Exercise prompt -
Could you filter the listing for lines with the word "deletable" and return them?

=== Begin Enclosure ===

(** An upsert by a unique key, of a table without row facts. *)
Lemma safe_upsert_by {B} t p f g (k : row t → prog World B) Q s :
  t ∉ ledger_tables → (∀ r, row_key t (f r) = row_key t r) → (∀ key z, row_key t (g key z) = key) →
  (∀ w r, later s w → good w → evolves t r (f r) ∧ row_inv t (f r) w) →
  (∀ w key z, later s w → good w → row_inv t (g key z) w) →
  (∀ w r, later s w → good w → safely (k r) Q w) →
  safely (upsert_by t p f g ≫= k) Q s.
Proof.
  intros Ht Hf Hg' Hi Hj Hc. apply (safe_action good later). intros w HL Hg. cbn beta.
  destruct (head (where_rows p (scan t w))) as [r|] eqn:E.
  - apply head_where_Some in E as [_ [key Hkey]]. pose proof (good_key w Hg t _ _ Hkey) as Hk.
    destruct (Hi w r HL Hg) as [He Hr]. apply safe_write; auto.
    + intros r0. rewrite Hk, Hkey. by intros [= <-].
    + intros HL' Hg''. apply Hc; [by etrans|done].
  - cbv zeta. pose proof (new_id_fresh t w) as Hn. apply safe_write; auto.
    + intros r0. by rewrite Hn.
    + intros HL' Hg''. apply Hc; [by etrans|done].
Qed.

Lemma safe_update_by {B} t p f (k : row t → prog World B) Q s :
  t ∉ ledger_tables → (∀ r, row_key t (f r) = row_key t r) →
  (∀ w r, later s w → good w → evolves t r (f r) ∧ row_inv t (f r) w) →
  (∀ w r, later s w → good w → safely (k r) Q w) →
  safely (update_by t p f ≫= k) Q s.
Proof.
  intros Ht Hf Hi Hc. apply (safe_action good later). intros w HL Hg. cbn beta.
  destruct (head (where_rows p (scan t w))) as [r|] eqn:E; [|simpl; by split_and!].
  apply head_where_Some in E as [_ [key Hkey]]. pose proof (good_key w Hg t _ _ Hkey) as Hk.
  destruct (Hi w r HL Hg) as [He Hr]. apply safe_write; auto.
  - intros r0. rewrite Hk, Hkey. by intros [= <-].
  - intros HL' Hg''. apply Hc; [by etrans|done].
Qed.

(** A deletion from a table whose rows nothing relies on. *)
Lemma later_delete t key w : deletable t = true → later w (set_tbl t (delete key (tbl w t)) w).
Proof.
  intros Hd. split; [done|]. intros t' k r Hr Hd'. exists r. split; [|done].
  rewrite tbl_set_ne; [done|]. intros <-. congruence.
Qed.

Lemma good_delete t key w : good w → deletable t = true → good (set_tbl t (delete key (tbl w t)) w).
Proof.
  intros [HL HU HK HR HF] Hd. set (w' := set_tbl t _ w).
  assert (∀ t' k r, tbl w' t' !! k = Some r → tbl w t' !! k = Some r) as Hsub.
  { intros t' k r. subst w'. destruct (decide (t = t')) as [<-|Hne].
    - rewrite tbl_set_same. by intros [_ H]%lookup_delete_Some.
    - by rewrite tbl_set_ne. }
  pose proof (later_delete t key w Hd : later w w') as Hlater.
  split.
  - eapply ledger_ok_frame; [..|exact HL]; subst w'; apply tbl_set_ne; by intros ->.
  - intros t' k k' r r' H1 H2. apply (HU t'); by apply Hsub.
  - intros t' k r Hr. by apply (HK t'), Hsub.
  - intros t' k r Hr. apply (row_inv_later t' r w); [done|]. by apply (HR t' k), Hsub.
  - intros t' k r Hr. apply (fits_later t' r w); [done|]. by apply (HF t' k), Hsub.
Qed.

Lemma safe_delete {B} t key (k : row t → prog World B) Q s :
  deletable t = true → (∀ w r, later s w → good w → safely (k r) Q w) →
  safely (delete_row t key ≫= k) Q s.
Proof.
  intros Hd Hc. apply (safe_action good later). intros w HL Hg. cbn beta.
  destruct (tbl w t !! key) as [r|] eqn:E; [|simpl; by split_and!]. cbn [fst snd].
  pose proof (later_delete t key w Hd) as HL'.
  pose proof (good_delete t key w Hg Hd) as Hg'. split_and!; [done..|].
  intros a _. apply Hc; [by etrans|done].
Qed.

(** [updateMany], when it rewrites no unique column. *)
Lemma good_update_many t (p : row t → bool) (f : row t → row t) w :
  good w → t ∉ ledger_tables → (∀ r, row_key t (f r) = row_key t r) →
  (∀ r, unique_keys t (f r) = unique_keys t r) → (∀ r, evolves t r (f r)) →
  (∀ k r, tbl w t !! k = Some r → row_inv t (f r) w) →
  (∀ k r, tbl w t !! k = Some r → p r = true → admissible t k (f r) w = true) →
  good (set_tbl t ((λ r, if p r then f r else r) <$> tbl w t) w) ∧
  later w (set_tbl t ((λ r, if p r then f r else r) <$> tbl w t) w).
Proof.
  intros [HL HU HK HR HF] Ht Hk Hu He Hi HA. set (g := λ r, if p r then f r else r). set (w' := set_tbl t _ w).
  assert (∀ t' k r', tbl w' t' !! k = Some r' → ∃ r, tbl w t' !! k = Some r ∧
            row_key t' r' = row_key t' r ∧ unique_keys t' r' = unique_keys t' r ∧ (row_inv t' r w → row_inv t' r' w) ∧
            fits t' r' w) as Hsub.
  { intros t' k r' Hr'. subst w'. destruct (decide (t = t')) as [<-|Hne].
    - rewrite tbl_set_same, lookup_fmap in Hr'. destruct (tbl w t !! k) as [r|] eqn:E; [|done].
      injection Hr' as <-. exists r. unfold g. destruct (p r) eqn:Hp; [|by split_and!; [..|by apply (HF t k)]].
      split_and!; [done..| |by eapply admissible_fits, HA]. intros _. by eapply Hi.
    - rewrite tbl_set_ne in Hr' by done. exists r'. by split_and!; [..|by apply (HF t' k)]. }
  assert (later w w') as Hlater.
  { split; [done|]. intros t' k r Hr _. subst w'. destruct (decide (t = t')) as [<-|Hne].
    - exists (g r). rewrite tbl_set_same, lookup_fmap, Hr. split; [done|]. unfold g. by destruct (p r).
    - exists r. by rewrite tbl_set_ne. }
  split; [|done]. split.
  - eapply ledger_ok_frame; [..|exact HL]; subst w'; apply tbl_set_ne; intros ->; apply Ht;
      unfold ledger_tables; set_solver.
  - intros t' k k' r r' H1 H2 HS. destruct (Hsub _ _ _ H1) as (r1 & E1 & _ & U1 & _).
    destruct (Hsub _ _ _ H2) as (r2 & E2 & _ & U2 & _). apply (HU t' k k' r1 r2); [done..|].
    unfold shares_key in *. by rewrite <- U1, <- U2.
  - intros t' k r' Hr'. destruct (Hsub _ _ _ Hr') as (r & Hr & -> & _). by apply HK.
  - intros t' k r' Hr'. destruct (Hsub _ _ _ Hr') as (r & Hr & _ & _ & Hinv & _).
    apply (row_inv_later t' r' w); [done|]. apply Hinv. by eapply HR.
  - intros t' k r' Hr'. destruct (Hsub _ _ _ Hr') as (r & _ & _ & _ & _ & Hfit). by apply (fits_later t' r' w).
Qed.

=== End Enclosure ===

Solution to the problem -
Lemma later_delete t key w : deletable t = true → later w (set_tbl t (delete key (tbl w t)) w).
Lemma good_delete t key w : good w → deletable t = true → good (set_tbl t (delete key (tbl w t)) w).
  deletable t = true → (∀ w r, later s w → good w → safely (k r) Q w) →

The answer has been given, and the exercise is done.